→ What you need to do:
Give back the entries verbatim.

→ Dataset items:
%%

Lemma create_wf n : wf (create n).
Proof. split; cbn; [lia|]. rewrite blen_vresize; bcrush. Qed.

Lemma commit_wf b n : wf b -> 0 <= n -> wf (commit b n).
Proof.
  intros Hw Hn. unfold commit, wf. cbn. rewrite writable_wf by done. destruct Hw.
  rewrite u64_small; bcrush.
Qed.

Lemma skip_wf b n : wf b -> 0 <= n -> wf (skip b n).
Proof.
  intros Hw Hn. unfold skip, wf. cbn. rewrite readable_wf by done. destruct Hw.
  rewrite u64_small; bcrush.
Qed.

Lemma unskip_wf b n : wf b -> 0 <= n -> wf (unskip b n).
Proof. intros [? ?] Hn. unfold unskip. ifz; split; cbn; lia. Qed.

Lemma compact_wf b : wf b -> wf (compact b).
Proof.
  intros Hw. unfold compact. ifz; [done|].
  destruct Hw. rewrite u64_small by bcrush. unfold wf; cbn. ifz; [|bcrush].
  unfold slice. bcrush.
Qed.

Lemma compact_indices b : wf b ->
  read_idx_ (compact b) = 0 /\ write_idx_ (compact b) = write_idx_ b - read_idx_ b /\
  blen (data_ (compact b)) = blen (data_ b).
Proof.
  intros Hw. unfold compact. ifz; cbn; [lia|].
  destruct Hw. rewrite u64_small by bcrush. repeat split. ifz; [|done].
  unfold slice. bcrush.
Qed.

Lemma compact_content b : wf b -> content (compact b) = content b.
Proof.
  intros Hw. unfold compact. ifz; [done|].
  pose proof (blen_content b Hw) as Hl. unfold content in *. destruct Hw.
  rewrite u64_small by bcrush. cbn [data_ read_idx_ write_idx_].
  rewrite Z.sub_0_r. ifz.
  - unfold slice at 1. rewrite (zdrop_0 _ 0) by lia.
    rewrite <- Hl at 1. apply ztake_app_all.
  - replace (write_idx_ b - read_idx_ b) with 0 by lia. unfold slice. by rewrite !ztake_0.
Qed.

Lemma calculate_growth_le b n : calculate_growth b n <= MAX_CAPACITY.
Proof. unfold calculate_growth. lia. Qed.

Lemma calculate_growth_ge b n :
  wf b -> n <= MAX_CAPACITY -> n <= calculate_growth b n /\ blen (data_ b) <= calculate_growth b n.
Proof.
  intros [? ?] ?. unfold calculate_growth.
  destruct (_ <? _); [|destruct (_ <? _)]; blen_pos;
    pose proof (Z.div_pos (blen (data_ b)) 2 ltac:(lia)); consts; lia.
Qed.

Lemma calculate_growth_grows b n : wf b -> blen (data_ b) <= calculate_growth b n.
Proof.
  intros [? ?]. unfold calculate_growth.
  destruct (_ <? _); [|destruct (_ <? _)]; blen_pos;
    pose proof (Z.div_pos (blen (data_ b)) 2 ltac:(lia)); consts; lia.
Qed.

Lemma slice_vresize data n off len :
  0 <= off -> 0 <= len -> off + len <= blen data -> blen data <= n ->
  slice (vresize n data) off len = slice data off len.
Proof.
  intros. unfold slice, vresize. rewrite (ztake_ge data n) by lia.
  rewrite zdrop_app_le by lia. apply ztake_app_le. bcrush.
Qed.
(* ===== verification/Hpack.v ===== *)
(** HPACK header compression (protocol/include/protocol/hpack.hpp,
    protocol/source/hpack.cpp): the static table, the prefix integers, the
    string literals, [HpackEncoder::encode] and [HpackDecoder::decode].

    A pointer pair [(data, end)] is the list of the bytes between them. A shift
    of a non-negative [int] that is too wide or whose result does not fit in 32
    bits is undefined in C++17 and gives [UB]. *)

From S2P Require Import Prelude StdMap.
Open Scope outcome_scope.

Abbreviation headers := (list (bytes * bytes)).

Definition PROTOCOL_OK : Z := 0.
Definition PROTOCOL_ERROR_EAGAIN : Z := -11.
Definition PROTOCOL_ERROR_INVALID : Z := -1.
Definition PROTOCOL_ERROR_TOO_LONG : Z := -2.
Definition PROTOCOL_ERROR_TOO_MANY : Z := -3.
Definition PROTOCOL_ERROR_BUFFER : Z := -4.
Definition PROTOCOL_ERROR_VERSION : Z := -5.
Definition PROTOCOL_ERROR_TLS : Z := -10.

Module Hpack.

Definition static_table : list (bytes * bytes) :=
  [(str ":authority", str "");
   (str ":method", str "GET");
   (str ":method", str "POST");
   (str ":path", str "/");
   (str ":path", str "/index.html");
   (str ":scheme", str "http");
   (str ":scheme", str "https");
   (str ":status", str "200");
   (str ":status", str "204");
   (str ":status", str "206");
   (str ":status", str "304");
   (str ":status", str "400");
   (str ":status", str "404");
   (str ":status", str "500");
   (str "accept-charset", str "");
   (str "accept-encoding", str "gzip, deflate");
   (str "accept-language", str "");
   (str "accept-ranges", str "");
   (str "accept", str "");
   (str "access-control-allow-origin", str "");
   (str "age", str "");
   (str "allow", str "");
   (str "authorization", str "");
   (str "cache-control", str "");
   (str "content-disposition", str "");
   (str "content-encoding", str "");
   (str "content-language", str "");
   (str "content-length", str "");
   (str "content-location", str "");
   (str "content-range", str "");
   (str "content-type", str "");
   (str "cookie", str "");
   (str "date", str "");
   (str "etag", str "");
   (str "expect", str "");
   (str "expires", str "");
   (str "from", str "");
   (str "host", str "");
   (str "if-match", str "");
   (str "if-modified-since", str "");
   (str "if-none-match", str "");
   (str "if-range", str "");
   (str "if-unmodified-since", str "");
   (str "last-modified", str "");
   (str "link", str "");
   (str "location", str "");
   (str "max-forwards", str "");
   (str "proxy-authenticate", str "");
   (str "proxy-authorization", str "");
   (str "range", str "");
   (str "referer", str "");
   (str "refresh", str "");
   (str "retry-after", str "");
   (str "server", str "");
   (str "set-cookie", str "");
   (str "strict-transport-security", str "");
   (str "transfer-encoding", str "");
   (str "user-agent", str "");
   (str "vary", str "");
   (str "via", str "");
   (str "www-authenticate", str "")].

%%

→ Answer space:
Lemma create_wf n : wf (create n).
Proof. split; cbn; [lia|]. rewrite blen_vresize; bcrush. Qed.

Lemma commit_wf b n : wf b -> 0 <= n -> wf (commit b n).
Proof.
  intros Hw Hn. unfold commit, wf. cbn. rewrite writable_wf by done. destruct Hw.
  rewrite u64_small; bcrush.
Qed.

Lemma skip_wf b n : wf b -> 0 <= n -> wf (skip b n).
Proof.
  intros Hw Hn. unfold skip, wf. cbn. rewrite readable_wf by done. destruct Hw.
  rewrite u64_small; bcrush.
Qed.

Lemma unskip_wf b n : wf b -> 0 <= n -> wf (unskip b n).
Proof. intros [? ?] Hn. unfold unskip. ifz; split; cbn; lia. Qed.

Lemma compact_wf b : wf b -> wf (compact b).
Proof.
  intros Hw. unfold compact. ifz; [done|].
  destruct Hw. rewrite u64_small by bcrush. unfold wf; cbn. ifz; [|bcrush].
  unfold slice. bcrush.
Qed.

Lemma compact_indices b : wf b ->
  read_idx_ (compact b) = 0 /\ write_idx_ (compact b) = write_idx_ b - read_idx_ b /\
  blen (data_ (compact b)) = blen (data_ b).
Proof.
  intros Hw. unfold compact. ifz; cbn; [lia|].
  destruct Hw. rewrite u64_small by bcrush. repeat split. ifz; [|done].
  unfold slice. bcrush.
Qed.

Lemma compact_content b : wf b -> content (compact b) = content b.
Proof.
  intros Hw. unfold compact. ifz; [done|].
  pose proof (blen_content b Hw) as Hl. unfold content in *. destruct Hw.
  rewrite u64_small by bcrush. cbn [data_ read_idx_ write_idx_].
  rewrite Z.sub_0_r. ifz.
  - unfold slice at 1. rewrite (zdrop_0 _ 0) by lia.
    rewrite <- Hl at 1. apply ztake_app_all.
  - replace (write_idx_ b - read_idx_ b) with 0 by lia. unfold slice. by rewrite !ztake_0.
Qed.

Lemma calculate_growth_le b n : calculate_growth b n <= MAX_CAPACITY.
Proof. unfold calculate_growth. lia. Qed.

Lemma calculate_growth_ge b n :
  wf b -> n <= MAX_CAPACITY -> n <= calculate_growth b n /\ blen (data_ b) <= calculate_growth b n.
Proof.
  intros [? ?] ?. unfold calculate_growth.
  destruct (_ <? _); [|destruct (_ <? _)]; blen_pos;
    pose proof (Z.div_pos (blen (data_ b)) 2 ltac:(lia)); consts; lia.
Qed.

Lemma calculate_growth_grows b n : wf b -> blen (data_ b) <= calculate_growth b n.
Proof.
  intros [? ?]. unfold calculate_growth.
  destruct (_ <? _); [|destruct (_ <? _)]; blen_pos;
    pose proof (Z.div_pos (blen (data_ b)) 2 ltac:(lia)); consts; lia.
Qed.

Lemma slice_vresize data n off len :
  0 <= off -> 0 <= len -> off + len <= blen data -> blen data <= n ->
  slice (vresize n data) off len = slice data off len.
Proof.
  intros. unfold slice, vresize. rewrite (ztake_ge data n) by lia.
  rewrite zdrop_app_le by lia. apply ztake_app_le. bcrush.
Qed.
(* ===== verification/Hpack.v ===== *)
(** HPACK header compression (protocol/include/protocol/hpack.hpp,
    protocol/source/hpack.cpp): the static table, the prefix integers, the
    string literals, [HpackEncoder::encode] and [HpackDecoder::decode].

    A pointer pair [(data, end)] is the list of the bytes between them. A shift
    of a non-negative [int] that is too wide or whose result does not fit in 32
    bits is undefined in C++17 and gives [UB]. *)

From S2P Require Import Prelude StdMap.
Open Scope outcome_scope.

Abbreviation headers := (list (bytes * bytes)).

Definition PROTOCOL_OK : Z := 0.
Definition PROTOCOL_ERROR_EAGAIN : Z := -11.
Definition PROTOCOL_ERROR_INVALID : Z := -1.
Definition PROTOCOL_ERROR_TOO_LONG : Z := -2.
Definition PROTOCOL_ERROR_TOO_MANY : Z := -3.
Definition PROTOCOL_ERROR_BUFFER : Z := -4.
Definition PROTOCOL_ERROR_VERSION : Z := -5.
Definition PROTOCOL_ERROR_TLS : Z := -10.

Module Hpack.

Definition static_table : list (bytes * bytes) :=
  [(str ":authority", str "");
   (str ":method", str "GET");
   (str ":method", str "POST");
   (str ":path", str "/");
   (str ":path", str "/index.html");
   (str ":scheme", str "http");
   (str ":scheme", str "https");
   (str ":status", str "200");
   (str ":status", str "204");
   (str ":status", str "206");
   (str ":status", str "304");
   (str ":status", str "400");
   (str ":status", str "404");
   (str ":status", str "500");
   (str "accept-charset", str "");
   (str "accept-encoding", str "gzip, deflate");
   (str "accept-language", str "");
   (str "accept-ranges", str "");
   (str "accept", str "");
   (str "access-control-allow-origin", str "");
   (str "age", str "");
   (str "allow", str "");
   (str "authorization", str "");
   (str "cache-control", str "");
   (str "content-disposition", str "");
   (str "content-encoding", str "");
   (str "content-language", str "");
   (str "content-length", str "");
   (str "content-location", str "");
   (str "content-range", str "");
   (str "content-type", str "");
   (str "cookie", str "");
   (str "date", str "");
   (str "etag", str "");
   (str "expect", str "");
   (str "expires", str "");
   (str "from", str "");
   (str "host", str "");
   (str "if-match", str "");
   (str "if-modified-since", str "");
   (str "if-none-match", str "");
   (str "if-range", str "");
   (str "if-unmodified-since", str "");
   (str "last-modified", str "");
   (str "link", str "");
   (str "location", str "");
   (str "max-forwards", str "");
   (str "proxy-authenticate", str "");
   (str "proxy-authorization", str "");
   (str "range", str "");
   (str "referer", str "");
   (str "refresh", str "");
   (str "retry-after", str "");
   (str "server", str "");
   (str "set-cookie", str "");
   (str "strict-transport-security", str "");
   (str "transfer-encoding", str "");
   (str "user-agent", str "");
   (str "vary", str "");
   (str "via", str "");
   (str "www-authenticate", str "")].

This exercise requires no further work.